Re: [PATCH -v2 02/18] sched/fair: Add comment to calc_cfs_shares()

From: Peter Zijlstra
Date: Fri Sep 29 2017 - 07:35:29 EST


On Thu, Sep 28, 2017 at 11:03:03AM +0100, Morten Rasmussen wrote:

> > +/*
> > + * All this does is approximate the hierarchical proportion which includes that
> > + * global sum we all love to hate.
> > + *
> > + * That is, the weight of a group entity, is the proportional share of the
> > + * group weight based on the group runqueue weights. That is:
> > + *
> > + * tg->weight * grq->load.weight
> > + * ge->load.weight = ----------------------------- (1)
> > + * \Sum grq->load.weight
> > + *
> > + * Now, because computing that sum is prohibitively expensive to compute (been
> > + * there, done that) we approximate it with this average stuff. The average
> > + * moves slower and therefore the approximation is cheaper and more stable.
> > + *
> > + * So instead of the above, we substitute:
> > + *
> > + * grq->load.weight -> grq->avg.load_avg (2)
> > + *
> > + * which yields the following:
> > + *
> > + * tg->weight * grq->avg.load_avg
> > + * ge->load.weight = ------------------------------ (3)
> > + * tg->load_avg
> > + *
> > + * Where: tg->load_avg ~= \Sum grq->avg.load_avg
> > + *
> > + * That is shares_avg, and it is right (given the approximation (2)).
> > + *
> > + * The problem with it is that because the average is slow -- it was designed
> > + * to be exactly that of course -- this leads to transients in boundary
> > + * conditions. In specific, the case where the group was idle and we start the
> > + * one task. It takes time for our CPU's grq->avg.load_avg to build up,
> > + * yielding bad latency etc..
> > + *
> > + * Now, in that special case (1) reduces to:
> > + *
> > + * tg->weight * grq->load.weight
> > + * ge->load.weight = ----------------------------- = tg>weight (4)
> > + * grp->load.weight
>
> Should it be "grq->load.weight" in the denominator of (4)?
> And "tg->weight" at the end?

Yes, otherwise its all doesn't really make sense :-) Typing is hard it
seems.

> > + *
> > + * That is, the sum collapses because all other CPUs are idle; the UP scenario.
>
> Shouldn't (3) collapse in the same way too in this special case?

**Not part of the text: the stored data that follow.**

Lemma member_In (x : Z) (s : val) : member x s = true <-> In (VInt x) (items s).
Proof.
  unfold member. rewrite existsb_exists. split.
  - intros [y [Hy H]]. apply py_eq_int in H. now subst.
  - intros H. exists (VInt x). split; [assumption|now apply py_eq_int].
Qed.

Lemma member_ints (x : Z) (zs : list Z) :
  member x (VSet (map VInt zs)) = true <-> In x zs.
Proof.
  rewrite member_In. simpl. rewrite in_map_iff. split.
  - intros [z [Hz H]]. now inversion Hz; subst.
  - intros H. now exists x.
Qed.

Section Candidates.

Context {E : Engine}.
Variable g : graph.

Lemma incident_set_In (vs : list Z) (mode : neimode) (e : nat) :
  In e (incident_set g vs mode) <->
  exists z, In z vs /\ In e (incident g z mode).
Proof.
  unfold incident_set, incident.
  rewrite filter_In, existsb_exists. split.
  - intros [He [z [Hz Ht]]]. exists z. split; [assumption|].
    apply filter_In. now split.
  - intros [z [Hz He]]. apply filter_In in He. destruct He as [He Ht].
    split; [assumption|]. now exists z.
Qed.

(** What the incidence query returns are edges of the graph. *)
Lemma graph_incident_lt (v : val) (mode : neimode) (inc : list nat) :
  graph_incident g v mode = Ok inc -> forall e, In e inc -> e < ecount g.
Proof.
  destruct v as [|z|s|l|l]; cbn [graph_incident]; try discriminate.
  - intros H e He. inversion H; subst. now apply incident_In in He.
  - destruct (mapM vertex_index l) as [zs|err]; cbn [bind]; [|discriminate].
    intros H e He. inversion H; subst.
    apply incident_set_In in He. destruct He as [z [_ He]].
    now apply incident_In in He.
Qed.

Lemma graph_incident_NoDup (v : val) (mode : neimode) (inc : list nat) :
  graph_incident g v mode = Ok inc -> NoDup inc.
Proof.
  destruct v as [|z|s|l|l]; cbn [graph_incident]; try discriminate.
  - intros H. inversion H; subst. apply incident_NoDup.
  - destruct (mapM vertex_index l) as [zs|err]; cbn [bind]; [|discriminate].
    intros H. inversion H; subst. apply NoDup_filter, seq_NoDup.
Qed.

Lemma mapM_incident_In (mode : neimode) (vs : list val) (ls : list (list nat)) :
  mapM (fun v => graph_incident g v mode) vs = Ok ls ->
  forall e, In e (List.concat ls) <->
            exists v inc, In v vs /\ graph_incident g v mode = Ok inc
                          /\ In e inc.
Proof.
  revert ls.
  induction vs as [|v vs IH]; intros ls H e; cbn [mapM] in H.
  - inversion H; subst. simpl. split; [contradiction|].
    intros [v [inc [[] _]]].
  - destruct (graph_incident g v mode) as [inc0|err] eqn:Hv;
      cbn [bind] in H; [|discriminate].
    destruct (mapM (fun v => graph_incident g v mode) vs) as [ls'|err];
      cbn [bind] in H; [|discriminate].
    inversion H; subst. cbn [List.concat].
    rewrite in_app_iff, (IH ls' eq_refl e). split.
    + intros [He|[v' [inc [Hin [Hinc He]]]]].
      * exists v, inc0. split; [now left|]. now split.
      * exists v', inc. split; [now right|]. now split.
    + intros [v' [inc [[Heq|Hin] [Hinc He]]]].
      * subst v'. rewrite Hv in Hinc. inversion Hinc; subst. now left.
      * right. now exists v', inc.
Qed.

Lemma set_iteration_In (l : list nat) (e : nat) :
  In e (set_iteration l) <-> In e l.
Proof.
  rewrite <- (nodup_In Nat.eq_dec l e). split; intros H.
  - apply Permutation_in with (set_iteration l);
      [apply set_iteration_perm|assumption].
  - apply Permutation_in with (nodup Nat.eq_dec l);
      [apply Permutation_sym, set_iteration_perm|assumption].
Qed.

Lemma set_iteration_NoDup (l : list nat) : NoDup (set_iteration l).
Proof.
  apply Permutation_NoDup with (nodup Nat.eq_dec l).
  - apply Permutation_sym, set_iteration_perm.
  - apply NoDup_nodup.
Qed.

(** The candidate set holds the edges the default incidence query returns
    for some vertex of the set, each once, and nothing else. *)
Lemma candidates_of_In (vs : list val) (c : list nat) :
  candidates_of g vs = Ok c ->
  forall e, In e c <->
            exists v inc, In v vs
                          /\ graph_incident g v incident_default_mode = Ok inc
                          /\ In e inc.
Proof.
  unfold candidates_of. intros H e.
  destruct (mapM _ vs) as [ls|err] eqn:Hls; simpl in H; [|discriminate].
  inversion H; subst.
  rewrite set_iteration_In.
  now apply mapM_incident_In.
Qed.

That's more difficult to see and (1) is the canonical form.

> In theory it should reduce to:
>
> tg->weight * grq->avg.load_avg
> ge->load.weight = ------------------------------
> grq->avg.load_avg

Yes, agreed.

> But I can see many reasons why it won't happen in practice if things
> aren't perfectly up-to-date. If tg->load_avg and grq->avg.load_avg in
> (3) aren't in sync, or there are stale contributions to tg->load_avg
> from other cpus then (3) can return anything between 0 and tg->weight.

Just so.

> > + *
> > + * So what we do is modify our approximation (3) to approach (4) in the (near)
> > + * UP case, like:
> > + *
> > + * ge->load.weight =
> > + *
> > + * tg->weight * grq->load.weight
> > + * --------------------------------------------------- (5)
> > + * tg->load_avg - grq->avg.load_avg + grq->load.weight
> > + *
> > + *
> > + * And that is shares_weight and is icky. In the (near) UP case it approaches
> > + * (4) while in the normal case it approaches (3). It consistently
> > + * overestimates the ge->load.weight and therefore:
> > + *
> > + * \Sum ge->load.weight >= tg->weight
> > + *
> > + * hence icky!
>
> IIUC, if grq->avg.load_avg > grq->load.weight, i.e. you have blocked
> tasks, you can end up with underestimating the ge->load.weight for some
> of the group entities lead to \Sum ge->load.weight < tg->weight.

Ah yes, you're right. However, if you look at the end of the series we
actually end up with using:

max(grq->load.weight, grq->avg.load_avg)

Which I suppose makes it true again.